### WHAT THE TASK REQUIRES
Every line of the records below from the line with "Record Registered := mkRegistered" up to and including the line with "(** The constraints" must be reproduced exactly, and no line outside that range.

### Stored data

***

(* ===== verification/Outbox.v ===== *)
(** * The settlement outbox (internal/credentialstore/settlement.go and
    migrations/0022_settlement_outbox.sql)

    One row per settled grant, written in the transaction that records the
    request's provider cost events, leased to one deliverer at a time and kept
    for Oxy to reconcile against.  The database is its tables and what each of
    its functions does to them; a connection may fail at any statement, the
    commit's answer included.  An insert is refused as the constraints of the
    tables refuse it (migrations 0008, 0010, 0016), what other tables hold being
    given.  [length] of a text counts its characters. *)

From S2P Require Import Prelude Ids Text Contract ProviderCost Inventory.

(** ** The cost ledger (0016_provider_attempt_telemetry.sql)

    A row per attempt of a request, under what PostgreSQL stores of an event:
    durations in milliseconds, times as a [timestamptz] reads them. *)

Record cost_row := mkCostRow {
  cost_provider : string; cost_key : string; cost_deployment : string; cost_model : string;
  cost_money : option (string * Z); cost_source : Source; cost_complete : bool; cost_served : bool;
  cost_occurred : Z; cost_version : string; cost_units : list (string * Z); cost_started : Z;
  cost_latency : Z; cost_first_output : option Z; cost_outcome : AttemptOutcome; cost_failure : string;
}.

#[export] Instance AttemptOutcome_eq_dec : EqDecision AttemptOutcome.
Proof. solve_decision. Defined.
#[export] Instance cost_row_eq_dec : EqDecision cost_row.
Proof. solve_decision. Defined.

Abbreviation Ledger := (gmap (string * Z) cost_row) (only parsing).

(** What other tables hold that these rows refer to: the rate card versions
    (0015) and the provider credentials, by provider and key (0001). *)
Record Registered := mkRegistered { has_version : string -> bool; has_key : string -> string -> bool }.

Definition length_in (lo hi : Z) (text : string) : bool := in_range_z lo hi (RuneCount text).

(** An [INTEGER] column. *)
Definition integer (z : Z) : bool := in_range_z (-2147483648) 2147483647 z.
(** A text JSONB can hold. *)
Definition storable (text : string) : bool := negb (contains_char "000" text).
(** A time that [json.Marshal] writes and PostgreSQL reads: in the years 1 to
    9999. *)
Definition dated (t : Instant) : bool := in_range_z 0 (3652059 * 24 * Hour - 1) t.

Section Ledger.
Context (to_timestamptz : Instant -> Z) (registered : Registered).

(** [encodeProviderCostEvents], column by column. *)
Definition columns (e : Event) : cost_row :=
  let t := event_Telemetry e in
  mkCostRow (event_Provider e) (event_KeyID e) (event_DeploymentID e) (event_ModelReference e)
    (if decide (event_Source e = SourceUnknown) then None else Some (Currency (event_Cost e), Amount (event_Cost e)))
    (event_Source e) (event_Complete e) (event_Served e) (to_timestamptz (event_OccurredAt e))
    (event_RateCardVersionID e) ((fun q => (Unit q, Quantity q)) <$> event_Units e)
    (to_timestamptz (telemetry_StartedAt t)) (Milliseconds (Latency t))
    (if (0 <? TimeToFirstOutput t)%Z then Some (Milliseconds (TimeToFirstOutput t)) else None)
    (telemetry_Outcome t) (FailureCode t).

(** The constraints of a row's own columns: 0008's and 0010's, then 0016's
    telemetry check. *)
Definition cost_check (e : Event) : bool :=
  length_in 1 256 (event_RequestID e) && integer (event_AttemptIndex e) && (0 <=? event_AttemptIndex e)%Z
  && length_in 1 256 (event_DeploymentID e) && length_in 1 512 (event_ModelReference e)
  && (bool_decide (event_Source e = SourceUnknown) && negb (event_Complete e)
      || negb (bool_decide (event_Source e = SourceUnknown))
         && Regex.matches currencyPattern (Currency (event_Cost e)) && (0 <=? Amount (event_Cost e))%Z)
  && (if decide (event_Source e = SourceRateCard) then length_in 1 256 (event_RateCardVersionID e)
      else event_RateCardVersionID e =s "").

Definition telemetry_check (e : Event) : bool :=
  let t := event_Telemetry e in
  (0 <=? Milliseconds (Latency t))%Z && integer (Milliseconds (Latency t))
  && negb ((0 <? TimeToFirstOutput t)%Z && (Milliseconds (Latency t) <? Milliseconds (TimeToFirstOutput t))%Z)
  && match telemetry_Outcome t with
     | AttemptFailed => Regex.matches failureCodePattern (FailureCode t)
     | _ => FailureCode t =s ""
     end.

(** What can be inserted at all. *)
Definition insertable (e : Event) : bool :=
  forallb storable
    ([event_RequestID e; event_Provider e; event_KeyID e; event_DeploymentID e; event_ModelReference e;
      event_RateCardVersionID e; FailureCode (event_Telemetry e)] ++ (Unit <$> event_Units e))
  && dated (event_OccurredAt e) && dated (telemetry_StartedAt (event_Telemetry e))
  && cost_check e && telemetry_check e.

Definition event_key (e : Event) : string * Z := (event_RequestID e, event_AttemptIndex e).

(** The loop of [kaana_record_provider_attempt_events]; [None] is an
    exception.  A conflicting insert checks its row, and only a row that is
    inserted refers to its credential. *)
Fixpoint record_events (events : list Event) (ledger : Ledger) : option Ledger :=
  match events with
  | [] => Some ledger
  | e :: events =>
      if bool_decide (event_Source e = SourceRateCard) && negb (has_version registered (event_RateCardVersionID e))
         || negb (insertable e) then None
      else match ledger !! event_key e with
      | None =>
          if has_key registered (event_Provider e) (event_KeyID e)
          then record_events events (<[event_key e := columns e]> ledger) else None
      | Some existing => if decide (existing = columns e) then record_events events ledger else None
      end
  end.

(** The batch is one request's distinct attempts, at most 64. *)
Definition batch_ok (events : list Event) : bool :=
  Nat.leb (length events) 64 &&
  match events with
  | [] => false
  | e :: _ => forallb (fun x => event_RequestID x =s event_RequestID e) events
  end && bool_decide (NoDup (event_key <$> events)).

Definition kaana_record_provider_attempt_events (events : list Event) (ledger : Ledger) : option (Z * Ledger) :=
  if batch_ok events
  then ledger ← record_events events ledger; Some (Z.of_nat (length events), ledger) else None.

(** ** The outbox *)

Record row := mkRow {
  outbox_seq : Z;
  settlement_id : string;
  grant_id : string;
  request_id : string;
  body : string;
  created_at : Instant;
  attempts : Z;
  next_attempt_at : Instant;
  last_failure : option string;
  delivered : option (Instant * string);
}.

(** The rows in the order of their sequence, and the sequence's next value. *)
Record table := mkTable { rows : list row; next_seq : Z }.

(** [OutboxSettlement]. *)
Record OutboxSettlement := mkOutbox { SettlementID : string; GrantID : string; RequestID : string; Body : string }.

Inductive Enqueued := NewRow | Replayed | Conflict | Invalid.

Definition claims (s : OutboxSettlement) (r : row) : bool :=
  (settlement_id r =s SettlementID s) || (grant_id r =s GrantID s).

Definition same_settlement (s : OutboxSettlement) (r : row) : bool :=
  (settlement_id r =s SettlementID s) && (grant_id r =s GrantID s) && (request_id r =s RequestID s) && (body r =s Body s).

(** [kaana_enqueue_settlement]; [identities] is what the body's JSON names
    (its settlement, grant and request), [None] when it is no object.  A conflicting
    insert consumes a value of the sequence.  [Conflict] and [Invalid] are
    exceptions. *)
Definition kaana_enqueue_settlement (identities : string -> option (string * string * string)) (now : Instant)
    (s : OutboxSettlement) (t : table) : Enqueued * table :=
  if negb (length_in 1 128 (SettlementID s) && length_in 1 128 (GrantID s) && length_in 1 128 (RequestID s)
           && length_in 2 1048576 (Body s)) then (Invalid, t)
  else if negb (bool_decide (identities (Body s) = Some (SettlementID s, GrantID s, RequestID s))) then (Invalid, t)
  else
    let t' rows := mkTable rows (next_seq t + 1) in
    match List.find (claims s) (rows t) with
    | None => (NewRow, t' (rows t ++ [mkRow (next_seq t) (SettlementID s) (GrantID s) (RequestID s) (Body s) now 0 now
                                      None None]))
    | Some existing => (if same_settlement s existing then Replayed else Conflict, t' (rows t))
    end.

***

### RESULT
Record Registered := mkRegistered { has_version : string -> bool; has_key : string -> string -> bool }.

Definition length_in (lo hi : Z) (text : string) : bool := in_range_z lo hi (RuneCount text).

(** An [INTEGER] column. *)
Definition integer (z : Z) : bool := in_range_z (-2147483648) 2147483647 z.
(** A text JSONB can hold. *)
Definition storable (text : string) : bool := negb (contains_char "000" text).
(** A time that [json.Marshal] writes and PostgreSQL reads: in the years 1 to
    9999. *)
Definition dated (t : Instant) : bool := in_range_z 0 (3652059 * 24 * Hour - 1) t.

Section Ledger.
Context (to_timestamptz : Instant -> Z) (registered : Registered).

(** [encodeProviderCostEvents], column by column. *)
Definition columns (e : Event) : cost_row :=
  let t := event_Telemetry e in
  mkCostRow (event_Provider e) (event_KeyID e) (event_DeploymentID e) (event_ModelReference e)
    (if decide (event_Source e = SourceUnknown) then None else Some (Currency (event_Cost e), Amount (event_Cost e)))
    (event_Source e) (event_Complete e) (event_Served e) (to_timestamptz (event_OccurredAt e))
    (event_RateCardVersionID e) ((fun q => (Unit q, Quantity q)) <$> event_Units e)
    (to_timestamptz (telemetry_StartedAt t)) (Milliseconds (Latency t))
    (if (0 <? TimeToFirstOutput t)%Z then Some (Milliseconds (TimeToFirstOutput t)) else None)
    (telemetry_Outcome t) (FailureCode t).

(** The constraints of a row's own columns: 0008's and 0010's, then 0016's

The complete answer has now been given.